• Description of the task: Counting only lines that contain the string "events", how many are there in the data? Say the number alone.

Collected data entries

%%

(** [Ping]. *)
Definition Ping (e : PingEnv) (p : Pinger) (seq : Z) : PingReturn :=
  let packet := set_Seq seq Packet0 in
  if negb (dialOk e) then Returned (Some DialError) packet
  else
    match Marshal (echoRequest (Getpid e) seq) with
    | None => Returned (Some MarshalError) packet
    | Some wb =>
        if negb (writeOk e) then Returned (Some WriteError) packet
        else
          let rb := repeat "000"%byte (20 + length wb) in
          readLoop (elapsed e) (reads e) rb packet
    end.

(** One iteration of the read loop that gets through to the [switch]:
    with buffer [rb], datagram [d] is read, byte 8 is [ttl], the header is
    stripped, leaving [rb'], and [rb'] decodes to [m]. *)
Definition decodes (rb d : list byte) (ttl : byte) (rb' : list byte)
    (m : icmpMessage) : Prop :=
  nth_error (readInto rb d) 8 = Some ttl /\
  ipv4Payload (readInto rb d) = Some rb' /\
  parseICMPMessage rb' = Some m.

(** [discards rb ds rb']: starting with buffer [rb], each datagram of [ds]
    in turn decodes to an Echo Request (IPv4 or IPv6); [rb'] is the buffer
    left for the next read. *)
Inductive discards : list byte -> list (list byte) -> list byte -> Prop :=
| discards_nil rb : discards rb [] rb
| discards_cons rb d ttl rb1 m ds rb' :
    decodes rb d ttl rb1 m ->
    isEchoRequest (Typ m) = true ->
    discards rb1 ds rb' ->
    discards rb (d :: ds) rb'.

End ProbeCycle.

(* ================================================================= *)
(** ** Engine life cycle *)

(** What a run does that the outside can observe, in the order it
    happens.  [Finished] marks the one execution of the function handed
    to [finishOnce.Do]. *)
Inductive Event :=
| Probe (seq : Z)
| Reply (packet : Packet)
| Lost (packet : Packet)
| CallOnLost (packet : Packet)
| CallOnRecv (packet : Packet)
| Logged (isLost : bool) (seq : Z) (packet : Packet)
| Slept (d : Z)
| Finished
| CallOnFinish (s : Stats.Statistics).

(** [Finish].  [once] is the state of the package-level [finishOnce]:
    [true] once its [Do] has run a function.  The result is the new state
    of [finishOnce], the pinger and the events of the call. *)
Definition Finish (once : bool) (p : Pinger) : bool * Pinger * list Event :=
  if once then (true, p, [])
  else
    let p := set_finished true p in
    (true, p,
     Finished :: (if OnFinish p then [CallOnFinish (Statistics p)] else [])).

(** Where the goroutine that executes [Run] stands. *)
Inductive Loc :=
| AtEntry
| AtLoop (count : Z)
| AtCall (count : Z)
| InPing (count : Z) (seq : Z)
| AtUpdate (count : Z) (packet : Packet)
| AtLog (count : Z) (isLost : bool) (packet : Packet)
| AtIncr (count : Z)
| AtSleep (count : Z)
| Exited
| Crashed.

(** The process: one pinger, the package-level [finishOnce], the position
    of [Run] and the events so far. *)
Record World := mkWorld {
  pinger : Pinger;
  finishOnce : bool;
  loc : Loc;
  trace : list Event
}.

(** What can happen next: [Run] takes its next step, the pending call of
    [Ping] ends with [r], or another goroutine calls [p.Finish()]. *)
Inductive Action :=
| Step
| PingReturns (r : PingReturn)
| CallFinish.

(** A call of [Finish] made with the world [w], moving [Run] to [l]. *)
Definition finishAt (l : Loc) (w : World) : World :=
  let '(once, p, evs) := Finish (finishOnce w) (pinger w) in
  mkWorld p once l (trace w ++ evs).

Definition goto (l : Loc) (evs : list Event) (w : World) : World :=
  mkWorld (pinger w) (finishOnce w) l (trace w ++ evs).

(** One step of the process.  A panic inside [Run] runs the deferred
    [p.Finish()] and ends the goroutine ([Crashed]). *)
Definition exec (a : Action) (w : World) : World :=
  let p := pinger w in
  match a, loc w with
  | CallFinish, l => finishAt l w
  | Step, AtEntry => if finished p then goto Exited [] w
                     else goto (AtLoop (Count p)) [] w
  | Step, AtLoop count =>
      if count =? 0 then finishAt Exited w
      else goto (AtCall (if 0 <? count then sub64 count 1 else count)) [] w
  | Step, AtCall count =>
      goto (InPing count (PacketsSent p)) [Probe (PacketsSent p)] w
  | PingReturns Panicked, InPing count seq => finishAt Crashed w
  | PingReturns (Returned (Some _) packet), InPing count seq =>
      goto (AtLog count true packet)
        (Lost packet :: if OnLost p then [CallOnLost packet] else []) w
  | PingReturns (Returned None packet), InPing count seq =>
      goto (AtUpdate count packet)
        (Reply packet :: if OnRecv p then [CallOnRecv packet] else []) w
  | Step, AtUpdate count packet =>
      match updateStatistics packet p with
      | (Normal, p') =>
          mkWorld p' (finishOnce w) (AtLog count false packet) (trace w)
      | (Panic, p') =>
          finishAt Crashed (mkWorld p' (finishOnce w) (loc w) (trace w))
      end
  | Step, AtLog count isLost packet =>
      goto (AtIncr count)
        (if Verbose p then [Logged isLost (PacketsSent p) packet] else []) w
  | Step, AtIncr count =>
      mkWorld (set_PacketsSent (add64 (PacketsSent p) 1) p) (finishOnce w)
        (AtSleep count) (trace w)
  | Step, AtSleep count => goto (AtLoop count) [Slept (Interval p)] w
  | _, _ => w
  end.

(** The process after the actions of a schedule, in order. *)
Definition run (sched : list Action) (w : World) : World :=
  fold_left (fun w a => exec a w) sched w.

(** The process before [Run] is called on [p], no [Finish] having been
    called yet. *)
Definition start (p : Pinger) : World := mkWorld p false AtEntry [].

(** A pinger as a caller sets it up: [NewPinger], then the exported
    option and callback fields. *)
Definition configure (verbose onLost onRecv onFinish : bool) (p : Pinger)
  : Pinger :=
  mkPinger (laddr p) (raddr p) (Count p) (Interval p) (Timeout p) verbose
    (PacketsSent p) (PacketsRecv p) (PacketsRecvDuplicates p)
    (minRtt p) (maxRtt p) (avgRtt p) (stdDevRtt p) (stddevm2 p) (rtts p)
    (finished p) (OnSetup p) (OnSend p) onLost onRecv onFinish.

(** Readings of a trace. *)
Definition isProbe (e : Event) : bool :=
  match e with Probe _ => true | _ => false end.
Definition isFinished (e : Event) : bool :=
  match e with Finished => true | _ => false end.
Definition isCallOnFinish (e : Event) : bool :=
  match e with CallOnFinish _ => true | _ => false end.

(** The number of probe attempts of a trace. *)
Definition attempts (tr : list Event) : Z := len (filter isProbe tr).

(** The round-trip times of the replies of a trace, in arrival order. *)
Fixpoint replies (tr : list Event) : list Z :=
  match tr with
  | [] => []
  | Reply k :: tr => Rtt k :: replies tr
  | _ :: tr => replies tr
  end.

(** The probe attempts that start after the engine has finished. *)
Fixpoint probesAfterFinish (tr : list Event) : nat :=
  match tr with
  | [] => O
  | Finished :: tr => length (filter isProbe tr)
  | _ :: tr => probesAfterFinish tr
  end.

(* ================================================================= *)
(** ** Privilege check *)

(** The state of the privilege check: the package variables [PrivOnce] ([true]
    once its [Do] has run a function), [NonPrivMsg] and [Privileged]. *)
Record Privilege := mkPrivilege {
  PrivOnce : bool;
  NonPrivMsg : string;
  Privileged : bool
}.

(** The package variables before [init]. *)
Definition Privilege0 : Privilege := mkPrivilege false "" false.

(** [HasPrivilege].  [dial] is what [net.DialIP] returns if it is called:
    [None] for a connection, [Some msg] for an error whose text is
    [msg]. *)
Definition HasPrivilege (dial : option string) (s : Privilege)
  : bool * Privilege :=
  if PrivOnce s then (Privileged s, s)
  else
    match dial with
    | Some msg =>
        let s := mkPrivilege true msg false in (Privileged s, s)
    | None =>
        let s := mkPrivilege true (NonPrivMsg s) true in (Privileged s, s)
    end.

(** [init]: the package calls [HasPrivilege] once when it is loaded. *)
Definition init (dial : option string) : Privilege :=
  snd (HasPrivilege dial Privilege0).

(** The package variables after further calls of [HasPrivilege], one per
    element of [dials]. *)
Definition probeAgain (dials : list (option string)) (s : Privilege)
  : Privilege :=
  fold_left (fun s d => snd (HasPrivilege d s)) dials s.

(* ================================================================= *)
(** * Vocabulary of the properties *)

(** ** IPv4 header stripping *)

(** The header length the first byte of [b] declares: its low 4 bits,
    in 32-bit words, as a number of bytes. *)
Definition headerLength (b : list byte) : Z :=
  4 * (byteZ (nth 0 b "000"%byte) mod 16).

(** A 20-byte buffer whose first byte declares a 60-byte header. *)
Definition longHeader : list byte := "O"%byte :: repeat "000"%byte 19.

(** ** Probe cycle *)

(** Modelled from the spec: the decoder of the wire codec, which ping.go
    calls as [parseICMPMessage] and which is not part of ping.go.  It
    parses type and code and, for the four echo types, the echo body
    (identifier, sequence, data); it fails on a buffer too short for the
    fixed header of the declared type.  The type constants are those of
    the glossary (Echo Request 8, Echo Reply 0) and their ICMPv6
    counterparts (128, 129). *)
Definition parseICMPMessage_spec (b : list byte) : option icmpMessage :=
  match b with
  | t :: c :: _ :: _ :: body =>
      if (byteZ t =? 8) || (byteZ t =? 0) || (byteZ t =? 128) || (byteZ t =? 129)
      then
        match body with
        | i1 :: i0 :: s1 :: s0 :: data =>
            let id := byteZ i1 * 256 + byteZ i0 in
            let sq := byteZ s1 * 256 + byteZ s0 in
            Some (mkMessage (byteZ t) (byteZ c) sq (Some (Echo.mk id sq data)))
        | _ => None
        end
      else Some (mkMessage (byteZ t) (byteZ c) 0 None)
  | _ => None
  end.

%%

• Result of the exercise: 2